Para mim o maior prazer era quando ela me levava para a malhada, uma pequena propriedade que eles possuíam logo depois da Imbira antes de chegar ao Açude Buri. Ali havia um lindo tanque farto em traíras e ipês amarelos entre as caatingas distantes. Na humilde casa morava o filho Henrique e o amigo Gileno, mas nos domingos a alegria tomava conta do lugar. Só a caminhada até lá sentido a brisa da manhã já valia o passeio. À noite o luar do sertão era nosso lume. Até o cachorro, Soinha, demonstrava satisfação, os cheiros de comida boa feito com muito esmero no fogão de lenha, guardião dos segredos dos gostos e aromas que só em lembrar dá água na boca. Nos deliciava a beleza daquele lugar que parecia mágico e entre caçadas e pescarias o dia se esvai numa velocidade avassaladora. Era conhecido como a Fazenda do Mudo.
A noite Gileno nos contava estórias impressionantes de sacis, lobisomens e lusernas que ganhavam vida naquele clima tão realista da noite do sertão. Era impossível não acreditar porque ele próprio acreditava piamente no que nos contava. Ao sair para a próxima caçada levava fumo de rolo para colocar num toco de árvore, uma oferenda ao Saci Pererê, para que a gente não se perdesse. Como se o Saci fosse de confiança. O mudo olhava e ria de nossas caras assustadas.

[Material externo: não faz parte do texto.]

(* ===== verification/Store.v ===== *)
(** * The store layer (src/store)

    [Iterator] and [RangeLimitIterator] of src/store/iterator.go over the engine
    interface, and [WriteBatch] and the read operations of src/store/writebatch.go and
    src/store/db.go.  The statistics counters of src/store/stat.go are not part of the
    model.

    The main results: the loop [for ; it.Valid(); it.Next()] over a range iterator visits
    exactly the entries of the range, in the order of the direction, cut by the offset and
    the count ([range_items_forward], [range_items_backward]); [Find] is a lookup. *)

From S2P Require Import Prelude Driver.

(** Constants of src/store/iterator.go. *)
Definition IteratorForward : Z := 0.
Definition IteratorBackward : Z := 1.

Definition RangeClose : Z := 0x00.
Definition RangeLOpen : Z := 0x01.
Definition RangeROpen : Z := 0x10.
Definition RangeOpen : Z := 0x11.

Record Range := mkRange { Min : option bytes; Max : option bytes; RType : Z }.
Record Limit := mkLimit { Offset : Z; Count : Z }.

Section Iter.
Context {I : IDB}.

(** [Iterator.Find] and [RawFind]: seek, then compare the key found with the key asked. *)
Definition Find (it : cursor) (key : bytes) : cursor * option bytes :=
  let it := cur_Seek key it in
  (it, if cur_Valid it then
         match cur_Key it with
         | None => None
         | Some k => if decide (k = key) then cur_Value it else None
         end
       else None).

Record RangeLimitIterator := mkRLI {
  rit : cursor;
  rng : Range;
  lim : Limit;
  step : Z;
  direction : Z
}.

(** [bytes.Compare(it.it.RawKey(), x)], the key of an invalid iterator being nil. *)
Definition raw_key (c : cursor) : bytes := default [] (cur_Key c).
Definition raw_value (c : cursor) : bytes := default [] (cur_Value c).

Um dia munidos de toda a indumentária necessária, com nossos chapéus de palha e candeeiros na fronte, adentramos os mistérios daquelas matas tão inóspitas, prenhes de labirintos. Em pleno inverno, as noite molhadas de agosto propiciavam o aparecimento de serpentes. " Não se preocupem esse mato eu conheço como a palma de minha mão" disse o nosso guia. Ninguém matou nenhuma rolinha naquela noite, e ficamos por horas perdidos rodando em circulo. Eu era muito pequeno e percebi o desespero de Gileno. Não parava de se lamentar , passamos horas e horas rodando no mato e nada de encontrar a saída. "Estamos perdidos maldito Sací" repetia ele com cara de desespero e rosto brilhoso de querosene. Entravamos em terrenos pantanosos e a todo instante ouvíamos gritos de colegas levando carreira de cobra choca, caminhavamos léguas e leguas e, de novo no mesmo lugar.
Lá pela madrugada , com água no pescoço e no seco, finalmente nosso guia achou uma vereda que nos levou de volta à malhada. Chegamos muito cansados e com as pernas e braços feridos por um arvoredo chamado unha de gato. Até hoje me pergunto o que eu fazia nessas faxiadas, ruim de pontaria na baleadeira,não matava os pássaros de dia, imaginem à noite na escuridão.
Mas quando o dia raiava o cheiro do café e o aroma do cuscuz de milho verde nos enchia de apetite. O cachorro latia, o galo cantava, o boi mugia, assanhaços e sofrês e anúns entoavam lindos cânticos no terreiro numa sinfonia matinal. D. Neildes nos passava uma sensação de segurança e aconchego enquanto conduzia à mesa suas briosas panelas, cheias de sentimentos nobres, entre eles um chegava a transbordar: felicidade, expressada por um eterno sorriso. Jamais esqueci, aqueles dias maravilhosos que nos proporcionava, tornando única nossa infância.